*** Supplied entries ***

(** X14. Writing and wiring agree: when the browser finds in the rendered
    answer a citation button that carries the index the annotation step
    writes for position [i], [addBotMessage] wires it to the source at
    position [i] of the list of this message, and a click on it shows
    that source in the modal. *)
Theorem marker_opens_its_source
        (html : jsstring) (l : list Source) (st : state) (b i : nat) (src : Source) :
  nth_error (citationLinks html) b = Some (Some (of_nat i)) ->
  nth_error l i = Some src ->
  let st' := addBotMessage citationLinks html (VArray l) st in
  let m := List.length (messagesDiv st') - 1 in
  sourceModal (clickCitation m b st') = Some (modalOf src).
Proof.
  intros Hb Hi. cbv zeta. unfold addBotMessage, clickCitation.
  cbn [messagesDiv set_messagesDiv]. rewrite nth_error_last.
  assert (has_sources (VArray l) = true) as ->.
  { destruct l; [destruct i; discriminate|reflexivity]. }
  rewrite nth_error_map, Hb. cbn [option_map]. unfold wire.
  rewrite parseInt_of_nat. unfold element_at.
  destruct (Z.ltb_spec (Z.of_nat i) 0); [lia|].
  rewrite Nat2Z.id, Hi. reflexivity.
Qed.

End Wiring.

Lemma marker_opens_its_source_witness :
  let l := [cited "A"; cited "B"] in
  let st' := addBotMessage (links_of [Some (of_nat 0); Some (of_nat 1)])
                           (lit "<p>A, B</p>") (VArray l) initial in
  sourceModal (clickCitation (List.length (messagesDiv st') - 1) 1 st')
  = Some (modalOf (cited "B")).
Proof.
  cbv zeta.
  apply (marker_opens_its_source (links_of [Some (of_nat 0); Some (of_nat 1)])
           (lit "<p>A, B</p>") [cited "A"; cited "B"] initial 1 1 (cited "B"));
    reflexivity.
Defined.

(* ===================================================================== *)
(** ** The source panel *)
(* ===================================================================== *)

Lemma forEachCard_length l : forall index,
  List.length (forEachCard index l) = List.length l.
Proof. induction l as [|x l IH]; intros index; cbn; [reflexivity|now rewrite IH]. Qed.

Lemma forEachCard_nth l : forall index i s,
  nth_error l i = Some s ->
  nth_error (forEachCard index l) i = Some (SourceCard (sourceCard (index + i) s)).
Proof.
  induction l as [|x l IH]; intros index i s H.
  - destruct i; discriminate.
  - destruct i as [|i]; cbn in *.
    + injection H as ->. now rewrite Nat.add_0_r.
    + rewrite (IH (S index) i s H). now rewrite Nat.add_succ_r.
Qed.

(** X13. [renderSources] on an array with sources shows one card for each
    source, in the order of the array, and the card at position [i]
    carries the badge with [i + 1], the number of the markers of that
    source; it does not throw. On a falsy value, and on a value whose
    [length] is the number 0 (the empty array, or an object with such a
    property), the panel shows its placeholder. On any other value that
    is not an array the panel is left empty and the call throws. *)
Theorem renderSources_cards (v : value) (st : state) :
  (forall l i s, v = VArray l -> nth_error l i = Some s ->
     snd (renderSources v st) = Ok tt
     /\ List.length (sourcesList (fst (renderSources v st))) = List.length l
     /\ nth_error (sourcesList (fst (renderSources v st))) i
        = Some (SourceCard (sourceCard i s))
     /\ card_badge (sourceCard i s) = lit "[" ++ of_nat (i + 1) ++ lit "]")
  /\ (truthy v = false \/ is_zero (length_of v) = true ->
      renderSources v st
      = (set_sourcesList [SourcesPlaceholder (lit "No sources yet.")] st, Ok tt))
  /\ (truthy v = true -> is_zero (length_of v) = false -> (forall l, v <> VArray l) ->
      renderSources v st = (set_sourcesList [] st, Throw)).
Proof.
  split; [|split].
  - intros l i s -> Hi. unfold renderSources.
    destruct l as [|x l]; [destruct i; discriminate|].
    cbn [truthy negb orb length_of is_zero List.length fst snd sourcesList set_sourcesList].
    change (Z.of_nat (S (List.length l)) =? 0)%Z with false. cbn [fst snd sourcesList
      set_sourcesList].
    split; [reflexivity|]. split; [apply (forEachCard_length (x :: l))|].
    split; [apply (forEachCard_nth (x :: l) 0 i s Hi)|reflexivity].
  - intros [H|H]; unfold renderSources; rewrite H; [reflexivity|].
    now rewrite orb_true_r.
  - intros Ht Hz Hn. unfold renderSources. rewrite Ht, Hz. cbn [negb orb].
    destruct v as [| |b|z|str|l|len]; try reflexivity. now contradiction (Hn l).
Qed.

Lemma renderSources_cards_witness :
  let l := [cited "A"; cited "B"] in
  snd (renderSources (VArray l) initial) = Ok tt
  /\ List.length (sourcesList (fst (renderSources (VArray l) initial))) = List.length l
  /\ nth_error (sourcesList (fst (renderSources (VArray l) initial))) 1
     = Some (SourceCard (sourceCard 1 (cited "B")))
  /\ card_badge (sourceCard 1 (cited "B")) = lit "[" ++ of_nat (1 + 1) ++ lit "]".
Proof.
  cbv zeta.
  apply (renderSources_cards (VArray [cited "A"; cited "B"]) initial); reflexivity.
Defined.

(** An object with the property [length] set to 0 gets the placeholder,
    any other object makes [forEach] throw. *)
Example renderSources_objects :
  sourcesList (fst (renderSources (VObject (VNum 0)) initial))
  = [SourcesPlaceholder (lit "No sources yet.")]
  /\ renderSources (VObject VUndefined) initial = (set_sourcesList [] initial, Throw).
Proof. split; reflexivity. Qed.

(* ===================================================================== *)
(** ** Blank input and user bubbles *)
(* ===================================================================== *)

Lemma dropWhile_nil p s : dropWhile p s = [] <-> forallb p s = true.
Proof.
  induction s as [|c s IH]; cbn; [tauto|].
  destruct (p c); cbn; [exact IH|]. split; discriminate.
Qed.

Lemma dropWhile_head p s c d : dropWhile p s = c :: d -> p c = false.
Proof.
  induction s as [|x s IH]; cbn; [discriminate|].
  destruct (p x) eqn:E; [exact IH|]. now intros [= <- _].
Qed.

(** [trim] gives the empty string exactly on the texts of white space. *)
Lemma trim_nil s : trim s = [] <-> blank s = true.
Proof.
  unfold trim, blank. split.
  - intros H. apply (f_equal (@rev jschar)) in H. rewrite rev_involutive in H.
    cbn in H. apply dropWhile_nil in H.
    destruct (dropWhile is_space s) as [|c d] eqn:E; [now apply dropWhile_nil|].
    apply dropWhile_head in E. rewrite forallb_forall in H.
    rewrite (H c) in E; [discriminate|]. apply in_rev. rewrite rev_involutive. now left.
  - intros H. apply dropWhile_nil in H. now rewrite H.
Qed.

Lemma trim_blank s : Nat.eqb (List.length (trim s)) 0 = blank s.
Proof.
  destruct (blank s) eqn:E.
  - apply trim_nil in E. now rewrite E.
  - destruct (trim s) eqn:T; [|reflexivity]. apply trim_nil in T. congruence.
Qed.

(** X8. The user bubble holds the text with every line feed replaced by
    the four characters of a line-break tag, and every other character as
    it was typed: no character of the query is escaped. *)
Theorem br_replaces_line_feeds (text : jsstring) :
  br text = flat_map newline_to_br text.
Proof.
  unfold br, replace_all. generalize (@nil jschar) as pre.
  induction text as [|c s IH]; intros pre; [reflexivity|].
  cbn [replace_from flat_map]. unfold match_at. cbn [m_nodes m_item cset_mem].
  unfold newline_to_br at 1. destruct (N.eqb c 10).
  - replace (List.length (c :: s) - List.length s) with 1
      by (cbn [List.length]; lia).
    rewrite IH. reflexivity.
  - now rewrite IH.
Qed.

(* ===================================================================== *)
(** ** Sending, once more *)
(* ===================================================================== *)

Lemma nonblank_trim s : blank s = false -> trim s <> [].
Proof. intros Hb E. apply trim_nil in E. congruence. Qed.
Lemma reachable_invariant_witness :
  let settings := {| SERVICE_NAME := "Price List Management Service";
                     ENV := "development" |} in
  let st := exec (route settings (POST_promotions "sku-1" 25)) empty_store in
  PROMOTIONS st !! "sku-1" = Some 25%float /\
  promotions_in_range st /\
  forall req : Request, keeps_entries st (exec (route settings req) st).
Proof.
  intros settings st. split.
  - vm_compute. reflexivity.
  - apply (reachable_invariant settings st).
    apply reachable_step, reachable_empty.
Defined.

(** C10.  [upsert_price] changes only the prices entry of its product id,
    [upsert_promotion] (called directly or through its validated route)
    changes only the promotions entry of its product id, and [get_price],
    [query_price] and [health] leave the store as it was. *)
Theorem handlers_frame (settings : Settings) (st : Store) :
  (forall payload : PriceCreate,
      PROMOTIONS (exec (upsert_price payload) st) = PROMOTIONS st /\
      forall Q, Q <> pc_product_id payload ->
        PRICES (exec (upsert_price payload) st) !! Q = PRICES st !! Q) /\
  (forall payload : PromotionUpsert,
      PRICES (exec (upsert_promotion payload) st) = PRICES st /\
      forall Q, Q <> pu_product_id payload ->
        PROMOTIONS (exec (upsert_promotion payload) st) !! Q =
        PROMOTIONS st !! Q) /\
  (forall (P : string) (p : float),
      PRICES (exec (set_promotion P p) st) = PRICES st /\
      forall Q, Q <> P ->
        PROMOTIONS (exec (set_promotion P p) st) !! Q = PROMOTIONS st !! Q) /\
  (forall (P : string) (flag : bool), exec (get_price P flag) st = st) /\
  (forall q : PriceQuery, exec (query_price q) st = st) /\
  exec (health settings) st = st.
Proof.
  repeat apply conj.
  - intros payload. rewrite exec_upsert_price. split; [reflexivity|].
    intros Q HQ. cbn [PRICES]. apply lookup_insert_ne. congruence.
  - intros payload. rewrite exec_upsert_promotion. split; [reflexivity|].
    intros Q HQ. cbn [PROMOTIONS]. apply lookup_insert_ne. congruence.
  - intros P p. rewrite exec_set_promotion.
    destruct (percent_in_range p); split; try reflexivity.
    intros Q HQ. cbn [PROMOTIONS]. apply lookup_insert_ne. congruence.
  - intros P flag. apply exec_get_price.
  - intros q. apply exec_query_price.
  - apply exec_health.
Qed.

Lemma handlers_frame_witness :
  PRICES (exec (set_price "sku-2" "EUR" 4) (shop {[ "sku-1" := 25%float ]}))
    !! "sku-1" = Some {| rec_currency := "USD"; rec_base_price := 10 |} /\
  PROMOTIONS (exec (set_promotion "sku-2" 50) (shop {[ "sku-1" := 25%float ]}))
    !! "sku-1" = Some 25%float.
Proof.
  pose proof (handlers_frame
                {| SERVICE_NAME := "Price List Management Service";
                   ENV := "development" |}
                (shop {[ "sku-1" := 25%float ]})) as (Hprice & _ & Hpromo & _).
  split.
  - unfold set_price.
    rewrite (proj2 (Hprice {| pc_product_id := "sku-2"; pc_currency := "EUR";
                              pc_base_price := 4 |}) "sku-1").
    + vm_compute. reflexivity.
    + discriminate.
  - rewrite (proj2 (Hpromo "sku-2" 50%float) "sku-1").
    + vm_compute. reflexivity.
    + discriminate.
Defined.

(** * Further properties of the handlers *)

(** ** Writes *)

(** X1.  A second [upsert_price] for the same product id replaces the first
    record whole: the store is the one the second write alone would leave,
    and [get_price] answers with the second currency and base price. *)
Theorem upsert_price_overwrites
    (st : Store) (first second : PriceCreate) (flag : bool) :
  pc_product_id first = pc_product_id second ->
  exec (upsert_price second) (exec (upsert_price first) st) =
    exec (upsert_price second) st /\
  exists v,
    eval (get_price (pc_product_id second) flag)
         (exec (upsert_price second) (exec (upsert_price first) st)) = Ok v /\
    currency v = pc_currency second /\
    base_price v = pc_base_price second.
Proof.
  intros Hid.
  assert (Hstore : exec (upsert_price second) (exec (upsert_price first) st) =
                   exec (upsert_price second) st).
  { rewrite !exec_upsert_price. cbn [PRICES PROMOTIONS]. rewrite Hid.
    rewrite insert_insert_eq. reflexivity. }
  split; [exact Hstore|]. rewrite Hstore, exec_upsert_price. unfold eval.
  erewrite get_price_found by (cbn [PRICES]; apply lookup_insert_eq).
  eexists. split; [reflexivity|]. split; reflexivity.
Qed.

***

• [Work task]: Lines containing the word "congruence": how many are there in the data above? Reply with only that number.

• [Solution for this exercise]: 5